===== Supplied entries

Definition set_k_hart (v : Z) (r : kst) : kst :=
  mkKst v (k_cpu r) (k_csr r) (k_locks r) (k_slocks r) (k_mem r) (k_freelist r) (k_procs r) (k_nextpid r) (k_initproc r) (k_first r) (k_ticks r) (k_uart r) (k_cons r) (k_panicking r) (k_panicked r) (k_race r) (k_pipes r) (k_files r) (k_inodes r) (k_sb r) (k_log r) (k_bufs r) (k_disk r) (k_dwrites r) (k_devsw r) (k_kpgtbl r) (k_vdisk r) (k_plic r) (k_mmio r).
Definition set_k_cpu (v : cpu) (r : kst) : kst :=
  mkKst (k_hart r) v (k_csr r) (k_locks r) (k_slocks r) (k_mem r) (k_freelist r) (k_procs r) (k_nextpid r) (k_initproc r) (k_first r) (k_ticks r) (k_uart r) (k_cons r) (k_panicking r) (k_panicked r) (k_race r) (k_pipes r) (k_files r) (k_inodes r) (k_sb r) (k_log r) (k_bufs r) (k_disk r) (k_dwrites r) (k_devsw r) (k_kpgtbl r) (k_vdisk r) (k_plic r) (k_mmio r).
Definition set_k_csr (v : csrs) (r : kst) : kst :=
  mkKst (k_hart r) (k_cpu r) v (k_locks r) (k_slocks r) (k_mem r) (k_freelist r) (k_procs r) (k_nextpid r) (k_initproc r) (k_first r) (k_ticks r) (k_uart r) (k_cons r) (k_panicking r) (k_panicked r) (k_race r) (k_pipes r) (k_files r) (k_inodes r) (k_sb r) (k_log r) (k_bufs r) (k_disk r) (k_dwrites r) (k_devsw r) (k_kpgtbl r) (k_vdisk r) (k_plic r) (k_mmio r).
Definition set_k_locks (v : gmap lockid spinlock) (r : kst) : kst :=
  mkKst (k_hart r) (k_cpu r) (k_csr r) v (k_slocks r) (k_mem r) (k_freelist r) (k_procs r) (k_nextpid r) (k_initproc r) (k_first r) (k_ticks r) (k_uart r) (k_cons r) (k_panicking r) (k_panicked r) (k_race r) (k_pipes r) (k_files r) (k_inodes r) (k_sb r) (k_log r) (k_bufs r) (k_disk r) (k_dwrites r) (k_devsw r) (k_kpgtbl r) (k_vdisk r) (k_plic r) (k_mmio r).
Definition set_k_slocks (v : gmap slid sleeplock) (r : kst) : kst :=
  mkKst (k_hart r) (k_cpu r) (k_csr r) (k_locks r) v (k_mem r) (k_freelist r) (k_procs r) (k_nextpid r) (k_initproc r) (k_first r) (k_ticks r) (k_uart r) (k_cons r) (k_panicking r) (k_panicked r) (k_race r) (k_pipes r) (k_files r) (k_inodes r) (k_sb r) (k_log r) (k_bufs r) (k_disk r) (k_dwrites r) (k_devsw r) (k_kpgtbl r) (k_vdisk r) (k_plic r) (k_mmio r).
Definition set_k_mem (v : mem) (r : kst) : kst :=
  mkKst (k_hart r) (k_cpu r) (k_csr r) (k_locks r) (k_slocks r) v (k_freelist r) (k_procs r) (k_nextpid r) (k_initproc r) (k_first r) (k_ticks r) (k_uart r) (k_cons r) (k_panicking r) (k_panicked r) (k_race r) (k_pipes r) (k_files r) (k_inodes r) (k_sb r) (k_log r) (k_bufs r) (k_disk r) (k_dwrites r) (k_devsw r) (k_kpgtbl r) (k_vdisk r) (k_plic r) (k_mmio r).
Definition set_k_freelist (v : Z) (r : kst) : kst :=
  mkKst (k_hart r) (k_cpu r) (k_csr r) (k_locks r) (k_slocks r) (k_mem r) v (k_procs r) (k_nextpid r) (k_initproc r) (k_first r) (k_ticks r) (k_uart r) (k_cons r) (k_panicking r) (k_panicked r) (k_race r) (k_pipes r) (k_files r) (k_inodes r) (k_sb r) (k_log r) (k_bufs r) (k_disk r) (k_dwrites r) (k_devsw r) (k_kpgtbl r) (k_vdisk r) (k_plic r) (k_mmio r).
Definition set_k_procs (v : list proc) (r : kst) : kst :=
  mkKst (k_hart r) (k_cpu r) (k_csr r) (k_locks r) (k_slocks r) (k_mem r) (k_freelist r) v (k_nextpid r) (k_initproc r) (k_first r) (k_ticks r) (k_uart r) (k_cons r) (k_panicking r) (k_panicked r) (k_race r) (k_pipes r) (k_files r) (k_inodes r) (k_sb r) (k_log r) (k_bufs r) (k_disk r) (k_dwrites r) (k_devsw r) (k_kpgtbl r) (k_vdisk r) (k_plic r) (k_mmio r).
Definition set_k_nextpid (v : Z) (r : kst) : kst :=
  mkKst (k_hart r) (k_cpu r) (k_csr r) (k_locks r) (k_slocks r) (k_mem r) (k_freelist r) (k_procs r) v (k_initproc r) (k_first r) (k_ticks r) (k_uart r) (k_cons r) (k_panicking r) (k_panicked r) (k_race r) (k_pipes r) (k_files r) (k_inodes r) (k_sb r) (k_log r) (k_bufs r) (k_disk r) (k_dwrites r) (k_devsw r) (k_kpgtbl r) (k_vdisk r) (k_plic r) (k_mmio r).
Definition set_k_initproc (v : option nat) (r : kst) : kst :=
  mkKst (k_hart r) (k_cpu r) (k_csr r) (k_locks r) (k_slocks r) (k_mem r) (k_freelist r) (k_procs r) (k_nextpid r) v (k_first r) (k_ticks r) (k_uart r) (k_cons r) (k_panicking r) (k_panicked r) (k_race r) (k_pipes r) (k_files r) (k_inodes r) (k_sb r) (k_log r) (k_bufs r) (k_disk r) (k_dwrites r) (k_devsw r) (k_kpgtbl r) (k_vdisk r) (k_plic r) (k_mmio r).
Definition set_k_first (v : Z) (r : kst) : kst :=
  mkKst (k_hart r) (k_cpu r) (k_csr r) (k_locks r) (k_slocks r) (k_mem r) (k_freelist r) (k_procs r) (k_nextpid r) (k_initproc r) v (k_ticks r) (k_uart r) (k_cons r) (k_panicking r) (k_panicked r) (k_race r) (k_pipes r) (k_files r) (k_inodes r) (k_sb r) (k_log r) (k_bufs r) (k_disk r) (k_dwrites r) (k_devsw r) (k_kpgtbl r) (k_vdisk r) (k_plic r) (k_mmio r).
Definition set_k_ticks (v : Z) (r : kst) : kst :=
  mkKst (k_hart r) (k_cpu r) (k_csr r) (k_locks r) (k_slocks r) (k_mem r) (k_freelist r) (k_procs r) (k_nextpid r) (k_initproc r) (k_first r) v (k_uart r) (k_cons r) (k_panicking r) (k_panicked r) (k_race r) (k_pipes r) (k_files r) (k_inodes r) (k_sb r) (k_log r) (k_bufs r) (k_disk r) (k_dwrites r) (k_devsw r) (k_kpgtbl r) (k_vdisk r) (k_plic r) (k_mmio r).
Definition set_k_uart (v : uart) (r : kst) : kst :=
  mkKst (k_hart r) (k_cpu r) (k_csr r) (k_locks r) (k_slocks r) (k_mem r) (k_freelist r) (k_procs r) (k_nextpid r) (k_initproc r) (k_first r) (k_ticks r) v (k_cons r) (k_panicking r) (k_panicked r) (k_race r) (k_pipes r) (k_files r) (k_inodes r) (k_sb r) (k_log r) (k_bufs r) (k_disk r) (k_dwrites r) (k_devsw r) (k_kpgtbl r) (k_vdisk r) (k_plic r) (k_mmio r).
Definition set_k_cons (v : cons) (r : kst) : kst :=
  mkKst (k_hart r) (k_cpu r) (k_csr r) (k_locks r) (k_slocks r) (k_mem r) (k_freelist r) (k_procs r) (k_nextpid r) (k_initproc r) (k_first r) (k_ticks r) (k_uart r) v (k_panicking r) (k_panicked r) (k_race r) (k_pipes r) (k_files r) (k_inodes r) (k_sb r) (k_log r) (k_bufs r) (k_disk r) (k_dwrites r) (k_devsw r) (k_kpgtbl r) (k_vdisk r) (k_plic r) (k_mmio r).
Definition set_k_panicking (v : Z) (r : kst) : kst :=
  mkKst (k_hart r) (k_cpu r) (k_csr r) (k_locks r) (k_slocks r) (k_mem r) (k_freelist r) (k_procs r) (k_nextpid r) (k_initproc r) (k_first r) (k_ticks r) (k_uart r) (k_cons r) v (k_panicked r) (k_race r) (k_pipes r) (k_files r) (k_inodes r) (k_sb r) (k_log r) (k_bufs r) (k_disk r) (k_dwrites r) (k_devsw r) (k_kpgtbl r) (k_vdisk r) (k_plic r) (k_mmio r).
Definition set_k_panicked (v : Z) (r : kst) : kst :=
  mkKst (k_hart r) (k_cpu r) (k_csr r) (k_locks r) (k_slocks r) (k_mem r) (k_freelist r) (k_procs r) (k_nextpid r) (k_initproc r) (k_first r) (k_ticks r) (k_uart r) (k_cons r) (k_panicking r) v (k_race r) (k_pipes r) (k_files r) (k_inodes r) (k_sb r) (k_log r) (k_bufs r) (k_disk r) (k_dwrites r) (k_devsw r) (k_kpgtbl r) (k_vdisk r) (k_plic r) (k_mmio r).
Definition set_k_race (v : shared_resource) (r : kst) : kst :=
  mkKst (k_hart r) (k_cpu r) (k_csr r) (k_locks r) (k_slocks r) (k_mem r) (k_freelist r) (k_procs r) (k_nextpid r) (k_initproc r) (k_first r) (k_ticks r) (k_uart r) (k_cons r) (k_panicking r) (k_panicked r) v (k_pipes r) (k_files r) (k_inodes r) (k_sb r) (k_log r) (k_bufs r) (k_disk r) (k_dwrites r) (k_devsw r) (k_kpgtbl r) (k_vdisk r) (k_plic r) (k_mmio r).
Definition set_k_pipes (v : gmap Z pipe) (r : kst) : kst :=
  mkKst (k_hart r) (k_cpu r) (k_csr r) (k_locks r) (k_slocks r) (k_mem r) (k_freelist r) (k_procs r) (k_nextpid r) (k_initproc r) (k_first r) (k_ticks r) (k_uart r) (k_cons r) (k_panicking r) (k_panicked r) (k_race r) v (k_files r) (k_inodes r) (k_sb r) (k_log r) (k_bufs r) (k_disk r) (k_dwrites r) (k_devsw r) (k_kpgtbl r) (k_vdisk r) (k_plic r) (k_mmio r).
Definition set_k_files (v : list file) (r : kst) : kst :=
  mkKst (k_hart r) (k_cpu r) (k_csr r) (k_locks r) (k_slocks r) (k_mem r) (k_freelist r) (k_procs r) (k_nextpid r) (k_initproc r) (k_first r) (k_ticks r) (k_uart r) (k_cons r) (k_panicking r) (k_panicked r) (k_race r) (k_pipes r) v (k_inodes r) (k_sb r) (k_log r) (k_bufs r) (k_disk r) (k_dwrites r) (k_devsw r) (k_kpgtbl r) (k_vdisk r) (k_plic r) (k_mmio r).
Definition set_k_inodes (v : list inode) (r : kst) : kst :=
  mkKst (k_hart r) (k_cpu r) (k_csr r) (k_locks r) (k_slocks r) (k_mem r) (k_freelist r) (k_procs r) (k_nextpid r) (k_initproc r) (k_first r) (k_ticks r) (k_uart r) (k_cons r) (k_panicking r) (k_panicked r) (k_race r) (k_pipes r) (k_files r) v (k_sb r) (k_log r) (k_bufs r) (k_disk r) (k_dwrites r) (k_devsw r) (k_kpgtbl r) (k_vdisk r) (k_plic r) (k_mmio r).
Definition set_k_sb (v : superblock) (r : kst) : kst :=
  mkKst (k_hart r) (k_cpu r) (k_csr r) (k_locks r) (k_slocks r) (k_mem r) (k_freelist r) (k_procs r) (k_nextpid r) (k_initproc r) (k_first r) (k_ticks r) (k_uart r) (k_cons r) (k_panicking r) (k_panicked r) (k_race r) (k_pipes r) (k_files r) (k_inodes r) v (k_log r) (k_bufs r) (k_disk r) (k_dwrites r) (k_devsw r) (k_kpgtbl r) (k_vdisk r) (k_plic r) (k_mmio r).
Definition set_k_log (v : log) (r : kst) : kst :=
  mkKst (k_hart r) (k_cpu r) (k_csr r) (k_locks r) (k_slocks r) (k_mem r) (k_freelist r) (k_procs r) (k_nextpid r) (k_initproc r) (k_first r) (k_ticks r) (k_uart r) (k_cons r) (k_panicking r) (k_panicked r) (k_race r) (k_pipes r) (k_files r) (k_inodes r) (k_sb r) v (k_bufs r) (k_disk r) (k_dwrites r) (k_devsw r) (k_kpgtbl r) (k_vdisk r) (k_plic r) (k_mmio r).
Definition set_k_bufs (v : list buf) (r : kst) : kst :=
  mkKst (k_hart r) (k_cpu r) (k_csr r) (k_locks r) (k_slocks r) (k_mem r) (k_freelist r) (k_procs r) (k_nextpid r) (k_initproc r) (k_first r) (k_ticks r) (k_uart r) (k_cons r) (k_panicking r) (k_panicked r) (k_race r) (k_pipes r) (k_files r) (k_inodes r) (k_sb r) (k_log r) v (k_disk r) (k_dwrites r) (k_devsw r) (k_kpgtbl r) (k_vdisk r) (k_plic r) (k_mmio r).
Definition set_k_disk (v : Z -> list Z) (r : kst) : kst :=
  mkKst (k_hart r) (k_cpu r) (k_csr r) (k_locks r) (k_slocks r) (k_mem r) (k_freelist r) (k_procs r) (k_nextpid r) (k_initproc r) (k_first r) (k_ticks r) (k_uart r) (k_cons r) (k_panicking r) (k_panicked r) (k_race r) (k_pipes r) (k_files r) (k_inodes r) (k_sb r) (k_log r) (k_bufs r) v (k_dwrites r) (k_devsw r) (k_kpgtbl r) (k_vdisk r) (k_plic r) (k_mmio r).
Definition set_k_dwrites (v : list (Z * list Z)) (r : kst) : kst :=
  mkKst (k_hart r) (k_cpu r) (k_csr r) (k_locks r) (k_slocks r) (k_mem r) (k_freelist r) (k_procs r) (k_nextpid r) (k_initproc r) (k_first r) (k_ticks r) (k_uart r) (k_cons r) (k_panicking r) (k_panicked r) (k_race r) (k_pipes r) (k_files r) (k_inodes r) (k_sb r) (k_log r) (k_bufs r) (k_disk r) v (k_devsw r) (k_kpgtbl r) (k_vdisk r) (k_plic r) (k_mmio r).
Definition set_k_devsw (v : list (option devfn)) (r : kst) : kst :=
  mkKst (k_hart r) (k_cpu r) (k_csr r) (k_locks r) (k_slocks r) (k_mem r) (k_freelist r) (k_procs r) (k_nextpid r) (k_initproc r) (k_first r) (k_ticks r) (k_uart r) (k_cons r) (k_panicking r) (k_panicked r) (k_race r) (k_pipes r) (k_files r) (k_inodes r) (k_sb r) (k_log r) (k_bufs r) (k_disk r) (k_dwrites r) v (k_kpgtbl r) (k_vdisk r) (k_plic r) (k_mmio r).
Definition set_k_kpgtbl (v : Z) (r : kst) : kst :=
  mkKst (k_hart r) (k_cpu r) (k_csr r) (k_locks r) (k_slocks r) (k_mem r) (k_freelist r) (k_procs r) (k_nextpid r) (k_initproc r) (k_first r) (k_ticks r) (k_uart r) (k_cons r) (k_panicking r) (k_panicked r) (k_race r) (k_pipes r) (k_files r) (k_inodes r) (k_sb r) (k_log r) (k_bufs r) (k_disk r) (k_dwrites r) (k_devsw r) v (k_vdisk r) (k_plic r) (k_mmio r).
Definition set_k_vdisk (v : vdisk) (r : kst) : kst :=
  mkKst (k_hart r) (k_cpu r) (k_csr r) (k_locks r) (k_slocks r) (k_mem r) (k_freelist r) (k_procs r) (k_nextpid r) (k_initproc r) (k_first r) (k_ticks r) (k_uart r) (k_cons r) (k_panicking r) (k_panicked r) (k_race r) (k_pipes r) (k_files r) (k_inodes r) (k_sb r) (k_log r) (k_bufs r) (k_disk r) (k_dwrites r) (k_devsw r) (k_kpgtbl r) v (k_plic r) (k_mmio r).
Definition set_k_plic (v : list Z) (r : kst) : kst :=
  mkKst (k_hart r) (k_cpu r) (k_csr r) (k_locks r) (k_slocks r) (k_mem r) (k_freelist r) (k_procs r) (k_nextpid r) (k_initproc r) (k_first r) (k_ticks r) (k_uart r) (k_cons r) (k_panicking r) (k_panicked r) (k_race r) (k_pipes r) (k_files r) (k_inodes r) (k_sb r) (k_log r) (k_bufs r) (k_disk r) (k_dwrites r) (k_devsw r) (k_kpgtbl r) (k_vdisk r) v (k_mmio r).
Definition set_k_mmio (v : list (Z * Z)) (r : kst) : kst :=
  mkKst (k_hart r) (k_cpu r) (k_csr r) (k_locks r) (k_slocks r) (k_mem r) (k_freelist r) (k_procs r) (k_nextpid r) (k_initproc r) (k_first r) (k_ticks r) (k_uart r) (k_cons r) (k_panicking r) (k_panicked r) (k_race r) (k_pipes r) (k_files r) (k_inodes r) (k_sb r) (k_log r) (k_bufs r) (k_disk r) (k_dwrites r) (k_devsw r) (k_kpgtbl r) (k_vdisk r) (k_plic r) v.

==========

(Task prompt):
Would you set down, word for word, the lines from the opening of the entries above through the line with "Definition set_k_mem (v", both included, and no others?

(Response for this exercise):
Definition set_k_hart (v : Z) (r : kst) : kst :=
  mkKst v (k_cpu r) (k_csr r) (k_locks r) (k_slocks r) (k_mem r) (k_freelist r) (k_procs r) (k_nextpid r) (k_initproc r) (k_first r) (k_ticks r) (k_uart r) (k_cons r) (k_panicking r) (k_panicked r) (k_race r) (k_pipes r) (k_files r) (k_inodes r) (k_sb r) (k_log r) (k_bufs r) (k_disk r) (k_dwrites r) (k_devsw r) (k_kpgtbl r) (k_vdisk r) (k_plic r) (k_mmio r).
Definition set_k_cpu (v : cpu) (r : kst) : kst :=
  mkKst (k_hart r) v (k_csr r) (k_locks r) (k_slocks r) (k_mem r) (k_freelist r) (k_procs r) (k_nextpid r) (k_initproc r) (k_first r) (k_ticks r) (k_uart r) (k_cons r) (k_panicking r) (k_panicked r) (k_race r) (k_pipes r) (k_files r) (k_inodes r) (k_sb r) (k_log r) (k_bufs r) (k_disk r) (k_dwrites r) (k_devsw r) (k_kpgtbl r) (k_vdisk r) (k_plic r) (k_mmio r).
Definition set_k_csr (v : csrs) (r : kst) : kst :=
  mkKst (k_hart r) (k_cpu r) v (k_locks r) (k_slocks r) (k_mem r) (k_freelist r) (k_procs r) (k_nextpid r) (k_initproc r) (k_first r) (k_ticks r) (k_uart r) (k_cons r) (k_panicking r) (k_panicked r) (k_race r) (k_pipes r) (k_files r) (k_inodes r) (k_sb r) (k_log r) (k_bufs r) (k_disk r) (k_dwrites r) (k_devsw r) (k_kpgtbl r) (k_vdisk r) (k_plic r) (k_mmio r).
Definition set_k_locks (v : gmap lockid spinlock) (r : kst) : kst :=
  mkKst (k_hart r) (k_cpu r) (k_csr r) v (k_slocks r) (k_mem r) (k_freelist r) (k_procs r) (k_nextpid r) (k_initproc r) (k_first r) (k_ticks r) (k_uart r) (k_cons r) (k_panicking r) (k_panicked r) (k_race r) (k_pipes r) (k_files r) (k_inodes r) (k_sb r) (k_log r) (k_bufs r) (k_disk r) (k_dwrites r) (k_devsw r) (k_kpgtbl r) (k_vdisk r) (k_plic r) (k_mmio r).
Definition set_k_slocks (v : gmap slid sleeplock) (r : kst) : kst :=
  mkKst (k_hart r) (k_cpu r) (k_csr r) (k_locks r) v (k_mem r) (k_freelist r) (k_procs r) (k_nextpid r) (k_initproc r) (k_first r) (k_ticks r) (k_uart r) (k_cons r) (k_panicking r) (k_panicked r) (k_race r) (k_pipes r) (k_files r) (k_inodes r) (k_sb r) (k_log r) (k_bufs r) (k_disk r) (k_dwrites r) (k_devsw r) (k_kpgtbl r) (k_vdisk r) (k_plic r) (k_mmio r).
Definition set_k_mem (v : mem) (r : kst) : kst :=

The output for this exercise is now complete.